Cinema com Rapadura

OPINIÃO   domingo, 04 de março de 2007

Letra e Música

A nova comédia da Warner Bros. chega com a única pretensão de mostrar sua simpatia e agradar aqueles que gostam do gênero e não estão preocupados em assistir a histórias complexas. O romance vivido entre os personagens dos carismáticos Hugh Grant e Drew Barrymore pode ser definido com uma expressão que o próprio filme cita: "água com açúcar" e não tem nada de extraordinário. Porém não deixa de ser um bom entretenimento em um final de tarde.

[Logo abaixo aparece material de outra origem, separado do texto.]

Class TimeZonesLaws {Z_ : TimeZones} : Prop := {
  (** The nanoseconds are below a second, or below two in a leap second. *)
  from_timestamp_ok : forall secs nanos, 0 <= nanos < 1000000000 -> in_i64 (secs * 1000000000) = true ->
    from_timestamp secs nanos = Some (secs * 1000000000 + nanos);
  from_timestamp_bad : forall secs nanos, 2000000000 <= nanos -> from_timestamp secs nanos = None;
  (** A local time is [single] when exactly one instant has it. *)
  from_local_single : forall tz n u, from_local tz n = Some u <->
    u + utc_offset tz u = n /\ forall u', u' + utc_offset tz u' = n -> u' = u }.

Section timezones.
Context {Z_ : TimeZones}.

Definition convert_timezone (source_timezone target_timezone : Tz) (source_timestamp_ntz : Z) : result dt_error Z :=
  let secs := Z.quot source_timestamp_ntz 1000000000 in
  let nanos := wrap_u32 (Z.rem source_timestamp_ntz 1000000000) in
  let? naive_dt := ok_or (from_timestamp secs nanos) InvalidTimestamp in
  let? source_dt := ok_or (from_local source_timezone naive_dt) InvalidDatetime in
  let target_naive := source_dt + utc_offset target_timezone source_dt in
  ok_or (if in_i64 target_naive then Some target_naive else None) CantGetNanoseconds.

(** [as_timestamp_nanosecond_array] is an error for other units. *)
Definition build_array (nanosecond : bool) (rows : list (option Z)) (source_tz target_tz : string) : result dt_error (list (option Z)) :=
  let? source_tz := ok_or (parse_tz source_tz) CantParseTimezone in
  let? target_tz := ok_or (parse_tz target_tz) CantParseTimezone in
  if nanosecond then traverse (over_nulls (convert_timezone source_tz target_tz)) rows else Err ComputeError.

(** The session's zone, and the arguments: two with the target zone, three with both.  [zoned] says
    whether the timestamps carry a zone, [nanosecond] whether they count nanoseconds; casting such a column changes how it is written only. *)
Definition session_timezone (session_params : SessionParams) : string :=
  default "America/Los_Angeles" (get_property session_params "timezone").

Inductive tz_arg := TzText (v : option string) | TzOther | TzTimestamps (zoned nanosecond : bool) (rows : column (option Z)).

Definition convert_timezone_invoke (session_params : SessionParams) (args : list tz_arg) : result dt_error (list (option Z)) :=
  let? (source_tz, target_tz, arr) :=
    match args with
    | [tz; arr] =>
        match tz with
        | TzText (Some tz) => Ok (None, tz, arr)
        | _ => Err (InternalErr "Invalid source_tz type format")
        end
    | [source; target; arr] =>
        match source with
        | TzText (Some source_tz) =>
            match target with
            | TzText (Some target_tz) => Ok (Some source_tz, target_tz, arr)
            | _ => Err (InternalErr "Invalid target_tz type format")
            end
        | _ => Err (InternalErr "Invalid source_tz type format")
        end
    | _ => Err (InternalErr "Invalid number of arguments")
    end in
  match source_tz, arr with
  | Some source_tz, TzTimestamps _ nanosecond rows => build_array nanosecond (column_rows rows) source_tz target_tz
  | None, TzTimestamps true _ rows => Ok (column_rows rows)
  | None, TzTimestamps false nanosecond rows => build_array nanosecond (column_rows rows) (session_timezone session_params) target_tz
  | Some _, _ => Err ComputeError
  | None, _ => Err (InternalErr "Invalid source_timestamp type")
  end.
End timezones.

(** ** Weekdays and the search for a week start *)
Section weeks.
Context {C : Chrono} {laws : ChronoLaws} {CD : ChronoDays} {days_laws : ChronoDaysLaws}.

Lemma weekday_days D : days_from_monday (weekday D) = num_days_from_monday D.
Proof. apply days_from_monday_of, weekday_range. Qed.

(** How many days a date is before the next day of the week [w], and after the last one. *)
Definition days_to (w : Weekday) (D : NaiveDate) : Z := (days_from_monday w - num_days_from_monday D) mod 7.
Definition days_since (w : Weekday) (D : NaiveDate) : Z := (num_days_from_monday D - days_from_monday w) mod 7.
(* ===== verification/Session.v ===== *)
(** * Sessions and names

    [executor/src/session.rs], the statements of [executor/src/query.rs] that change a session (USE,
    SET, ALTER SESSION), the resolution of the names of tables and schemas against the session, the
    SQL that SHOW and DESCRIBE are rewritten to, and the session functions of
    [datafusion/rewriters/session_context.rs].  [sqlparser]'s syntax is data; its printing, the
    normalizer and the options of DataFusion, and running a query are parameters. *)

From Stdlib Require Import ZArith Lia Ascii String.
From stdpp Require Import base option list gmap strings.
From S2P Require Import Prelude Utf8 JsonValue JsonEncode SessionParams ExecutorErrors.

Open Scope string_scope.
Open Scope Z_scope.
Open Scope rust_scope.

#[local] Arguments String.append : simpl nomatch.

(** ** Syntax *)

(** [sqlparser::ast::Ident], [ObjectNamePart] and [Use]. *)
Record Ident := mkIdent { ident_value : string; quote_style : option ascii }.

Inductive ObjectNamePart := Identifier (i : Ident) | FunctionPart (display : string).

Notation ObjectName := (list ObjectNamePart).

Inductive UseEntity :=
| UseCatalog (n : ObjectName) | UseSchema (n : ObjectName) | UseDatabase (n : ObjectName)
| UseWarehouse (n : ObjectName) | UseRole (n : ObjectName) | UseObject (n : ObjectName)
| UseSecondaryRoles (display : string) | UseDefault.

(** [sqlparser::ast::Expr], as SET tells expressions apart; an expression carries its text. *)
Inductive SetExpr :=
| ValueExpr (v : SqlValue.t)
| SubqueryExpr (query : string)
| BinaryOpExpr (display : string)
| OtherExpr (display : string).

(** [datafusion_common]'s references. *)
Inductive TableReference := Bare (table : string) | Partial (schema table : string) | Full (catalog schema table : string).
Inductive SchemaReference := BareSchema (schema : string) | FullSchema (catalog schema : string).
Record ResolvedTableReference := mkResolved { catalog : string; schema : string; table : string }.

#[global] Instance ResolvedTableReference_eq_dec : EqDecision ResolvedTableReference.
Proof. solve_decision. Defined.

(** [Ident::new] and [Ident::with_quote]. *)
Definition ident_new (value : string) : Ident := mkIdent value None.

Definition double_quote : ascii := ascii_of_nat 34.

(** ** The code the session calls *)
Class SessionExt := {
  (** [Display] of identifiers and names, and [object_name_to_string]. *)
  ident_to_string : Ident -> string;
  object_to_string : ObjectName -> string;
  object_name_to_string : ObjectName -> string;
  expr_to_string : SetExpr -> string;
  (** [str::to_lowercase]. *)
  to_lowercase : string -> string;
  (** [IdentNormalizer::normalize] of an unquoted identifier. *)
  normalize : string -> string;
  (** [TableReference::resolve] with the default catalog and schema. *)
  resolve : TableReference -> string -> string -> ResolvedTableReference;
  (** [TableReference::parse_str], which folds the parts that are not quoted. *)
  parse_str : string -> TableReference;
  (** [SchemaReference]'s [Display]. *)
  schema_to_string : SchemaReference -> string;
  (** [ConfigOptions::set]. *)
  Config : Type;
  config_set : Config -> string -> string -> result DataFusionError Config }.

Class SessionExtLaws `{SessionExt} : Prop := {
  plain_ident : forall v, ident_to_string (ident_new v) = v;
  plain_name : forall v, object_to_string [Identifier (ident_new v)] = v;
  quoted_name : forall v, str_all (fun c => negb (Ascii.eqb c double_quote)) v = true ->
    object_to_string [Identifier (mkIdent v (Some double_quote))] = String double_quote (v ++ String double_quote "");
  lowercase_ascii : forall s, to_ascii_lowercase s = s -> to_lowercase s = s;
  normalize_lower : forall v, normalize v = to_ascii_lowercase v;
  resolve_bare : forall t c s, resolve (Bare t) c s = mkResolved c s t;
  resolve_partial : forall s' t c s, resolve (Partial s' t) c s = mkResolved c s' t;
  resolve_full : forall c' s' t c s, resolve (Full c' s' t) c s = mkResolved c' s' t }.

(** The errors of these statements, by their text. *)
Definition ony_use_with_variables : Error := OtherError "Only USE with variables are supported".
Definition only_primitive_statements : Error := OtherError "Only primitive statements are supported".
Definition invalid_table_identifier (ident : string) : Error := OtherError ("Invalid table identifier: " ++ ident).
Definition invalid_schema_identifier (ident : string) : Error := OtherError ("Invalid schema identifier: " ++ ident).

(** A [HashMap] of parameters gives its entries, each once, in an order nobody can rely on. *)
Class HashOrder := { iterate : gmap string SessionProperty -> list (string * SessionProperty) }.
Class HashOrderLaws `{HashOrder} : Prop := { iterate_entries : forall m, iterate m ≡ₚ map_to_list m }.

(** [collect] and repeated [insert]: a key that is given twice has its last value. *)
Definition hash_map_of (l : list (string * SessionProperty)) : gmap string SessionProperty :=
  foldl (fun m p => <[fst p := snd p]> m) ∅ l.

Section sessions.
Context `{SessionExt} `{SqlText} {order : HashOrder}.

(** ** [UserSession]

    The parameters are shared with the functions registered for the session; [now] is the clock a
    statement reads. *)
Record UserSession := mkSession {
  ctx_session_id : string;
  session_params : SessionParams;
  config : Config;
  recent_queries : list QueryId }.

Definition with_params (s : UserSession) (p : SessionParams) : UserSession :=
  mkSession s.(ctx_session_id) p s.(config) s.(recent_queries).
Definition with_config (s : UserSession) (c : Config) : UserSession :=
  mkSession s.(ctx_session_id) s.(session_params) c s.(recent_queries).

Definition is_datafusion_key (key : string) : bool := String.prefix "datafusion." (to_lowercase key).

(** The loop that applies DataFusion's options stops at the first that is refused; those before it stay. *)
Fixpoint set_options (c : Config) (params : list (string * string)) : Config * option DataFusionError :=
  match params with
  | [] => (c, None)
  | (key, value) :: params =>
      match config_set c key value with
      | Ok c' => set_options c' params
      | Err e => (c, Some e)
      end
  end.

(** What the loop over the entries makes of them. *)
Definition datafusion_params (params : list (string * SessionProperty)) : list (string * string) :=
  map (fun p => (to_ascii_lowercase (fst p), (snd p).(value))) (List.filter (fun p => is_datafusion_key (fst p)) params).

Definition own_params (params : list (string * SessionProperty)) : SessionParams :=
  foldl (fun m p => <[to_ascii_lowercase (fst p) := snd p]> m) ∅
    (List.filter (fun p => negb (is_datafusion_key (fst p))) params).

Definition set_session_variable (s : UserSession) (set : bool) (params : gmap string SessionProperty) :
  UserSession * result Error unit :=
  let params := iterate params in
  let '(c, e) := set_options s.(config) (datafusion_params params) in
  let s := with_config s c in
  match e with
  | Some e => (s, Err (DataFusion e))
  | None =>
      let p := if set then set_properties s.(session_params) (own_params params)
               else remove_properties s.(session_params) (own_params params) in
      (with_params s p, Ok tt)
  end.

Definition get_session_variable (s : UserSession) (variable : string) : option string :=
  value <$> s.(session_params) !! variable.

Definition parse_bool (value : string) : option bool :=
  let v := to_ascii_lowercase (trim value) in
  if String.eqb v "true" || String.eqb v "1" then Some true
  else if String.eqb v "false" || String.eqb v "0" then Some false
  else None.

Definition get_session_variable_bool (s : UserSession) (variable : string) : bool :=
  match s.(session_params) !! variable with
  | Some prop => match parse_bool prop.(value) with Some parsed => parsed | None => false end
  | None => false
  end.

Definition MAX_QUERIES : nat := 64.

Escrito, dirigido e produzido por Martin Lawrence, nome conhecido após seu envolvimento em produções como "Amor à Segunda Vista" e na franquia "Miss Simpatia", "Letra e Música" mostra uma óbvia tendência do cineasta em trabalhar comédias e faz do filme em questão um tanto quanto desajustado no início, mas com o passar dos acontecimentos vai tentando (eu disse "tentando") se encontrar na história e agradar ao público. Na trama, Grant dá vida a Alex Fletcher, um astro da música pop da década de 80 que vive um período de esquecimento na indústria fonográfica e atualmente se apresenta apenas em eventos insignificantes. Ídolo de muitos, Alex é convidado por Cora Corman, uma estrela do pop atual, para escrever uma música e gravar este dueto com ela, tendo a oportunidade de realimentar sua carreira. Tendo perdido sua prática como compositor e precisando entregar a música pronta em poucos dias, Alex conhece Sophie Fisher (Barrymore) que, ao prestar serviços de jardinagem em seu apartamento, acaba se revelando uma ótima compositora. Enquanto Sophie e Alex trabalham incessantemente, uma afinidade entre eles vai surgindo e, enquanto buscam o sucesso, terão a chance de vencer seus medos pessoais relacionados à fama e a relacionamentos.

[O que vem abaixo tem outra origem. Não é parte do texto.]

Lemma distinct_values_complete seen l v : Forall value_wf l -> v ∈ l ->
  list_contains (seen ++ distinct_values seen l)%list v = true.
Proof.
  revert seen. induction l as [|w l IH]; intros seen Hwf Hv; [by apply elem_of_nil in Hv|].
  apply Forall_cons in Hwf as [Hw Hwf]. simpl. destruct (list_contains seen w) eqn:E.
  - apply elem_of_cons in Hv as [->|Hv]; [by rewrite list_contains_app, E|]. by apply IH.
  - rewrite list_contains_app. simpl. apply elem_of_cons in Hv as [->|Hv].
    + rewrite value_eqb_refl by done. by rewrite orb_true_r.
    + specialize (IH (w :: seen) Hwf Hv). rewrite list_contains_app in IH. simpl in IH.
      rewrite orb_assoc, (orb_comm (list_contains seen v)). done.
Qed.

(** ARRAY_DISTINCT keeps the first of equal elements: its result is a subsequence of the
    array, no element of it equals an earlier one, and every element of the array equals one that
    is kept. *)
Theorem array_distinct_correct `{Serde} s array :
  from_str s = Some (VArray array) -> array <> [] -> Forall value_wf array ->
  exists kept, distinct_array s = Ok (Some (to_string (VArray kept))) /\
    kept `sublist_of` array /\ all_distinct kept /\
    (forall v, v ∈ array -> exists w, w ∈ kept /\ value_eqb w v = true).
Proof.
  intros Hs Hne Hwf. exists (distinct_values [] array). repeat split.
  - unfold distinct_array, parse. rewrite Hs. simpl. by destruct array.
  - apply distinct_values_sublist.
  - apply distinct_values_distinct.
  - intros v Hv. apply list_contains_In. by apply (distinct_values_complete []).
Qed.
(* ===== verification/ObjectFunctions.v ===== *)
(** * Objects, paths and types of JSON values

    [functions/src/semi-structured]: OBJECT_CONSTRUCT, OBJECT_DELETE, OBJECT_INSERT, OBJECT_KEYS,
    OBJECT_PICK, IS_OBJECT, GET, GET_PATH, PARSE_JSON, TYPEOF, the IS_... predicates, AS_ARRAY and the
    element of a variant, each with its [invoke_with_args]. *)

From Stdlib Require Import ZArith Lia Ascii String SpecFloat.
From stdpp Require Import base option list strings.
From S2P Require Import Prelude JsonValue JsonEncode SemiStructured.

Open Scope string_scope.
Open Scope Z_scope.
Open Scope rust_scope.

#[local] Arguments String.append : simpl nomatch.

Section object_functions.
Context `{ArrowExt, Serde, Kernels}.

(** [to_array()] of a scalar argument. *)
Definition column_of (v : ColumnarValue) : res ArrayRef := into_array v 1.

(** ** OBJECT_CONSTRUCT *)

(** [None] leaves the field out ([continue]). *)
Definition construct_value (keep_null : bool) (value_array : ArrayRef) (i : nat) : res (option Value) :=
  if is_null value_array i then Ok (Some VNull)
  else match value_array with
       | AUtf8 Utf8 rows =>
           match rows !! i with
           | Some (Some istr) => Ok (Some (match from_str istr with Some json => json | None => VString istr end))
           | _ => panic
           end
       | AInt Int64 rows =>
           match rows !! i with Some (Some z) => Ok (Some (VNumber (number_from z))) | _ => panic end
       | AFloat Float64 rows =>
           match rows !! i with
           | Some (Some f) =>
               match number_from_f64 f with
               | Some n => Ok (Some (VNumber n))
               | None => fail ObjectConstructValueMustBeANumber
               end
           | _ => panic
           end
       | ABoolean rows => match rows !! i with Some (Some b) => Ok (Some (VBool b)) | _ => panic end
       | ANull _ => if keep_null then Ok (Some VNull) else Ok None
       | _ => fail ObjectConstructValueMustBeAStringNumberOrBoolean
       end.

Definition construct_key (key_array : ArrayRef) (i : nat) : res string :=
  if is_null key_array i then fail ObjectConstructKeyCannotBeNull
  else match key_array with
       | AUtf8 Utf8 rows => match rows !! i with Some (Some s) => Ok s | _ => panic end
       | _ => fail ObjectConstructKeyMustBeAString
       end.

É fato que Lawrence tem um senso de humor que não provoca muitas gargalhadas, mas não deixa de ser engraçadinho. Em seu novo projeto, o que percebemos logo de início é uma indefinição preocupante em relação a história que seus personagens viverão. Durante os créditos iniciais, somos obrigados a ver um dos clipes musicais de Alex enquanto participava da Banda Pop e a forma como a década de 80 foi mostrada é tão embaraçosa que é impossível não ficar com a música martelando na cabeça ou envergonhado por Alex. Mas isso tudo foi preciso para que pudéssemos dar credibilidade ao passado do cantor e para que ele não chegasse na trama apenas cheio de suposições sobre sua vida. Após isso, Alex e Sophie se encontram de uma forma bastante esquisita e caricata. Sophie aparenta ser bastante desregulada, enquanto Alex aceita muito facilmente que uma estranha que invade seu apartamento pode ser uma pessoa legal e talentosa o suficiente para ajudá-lo em sua nova missão. De qualquer forma, os primeiros minutos de "Letra e Música" sofrem sem estabilidade e com a falta de humor ao menos agradável. Algumas das piadas não se enquadram em cena e outras passam despercebidas. Com o andamento da história e a convivência de Sophie e Alex, passamos a notar que o enredo tenta se encontrar e recuperar o tempo perdido inicialmente. Isso é bastante notável, já que, em diversos momentos, as freqüentes repetições de temáticas e idéias tornam-se necessárias e colocam em questionamento se o roteiro tem conteúdo suficiente para sustentar os cem minutos de projeção.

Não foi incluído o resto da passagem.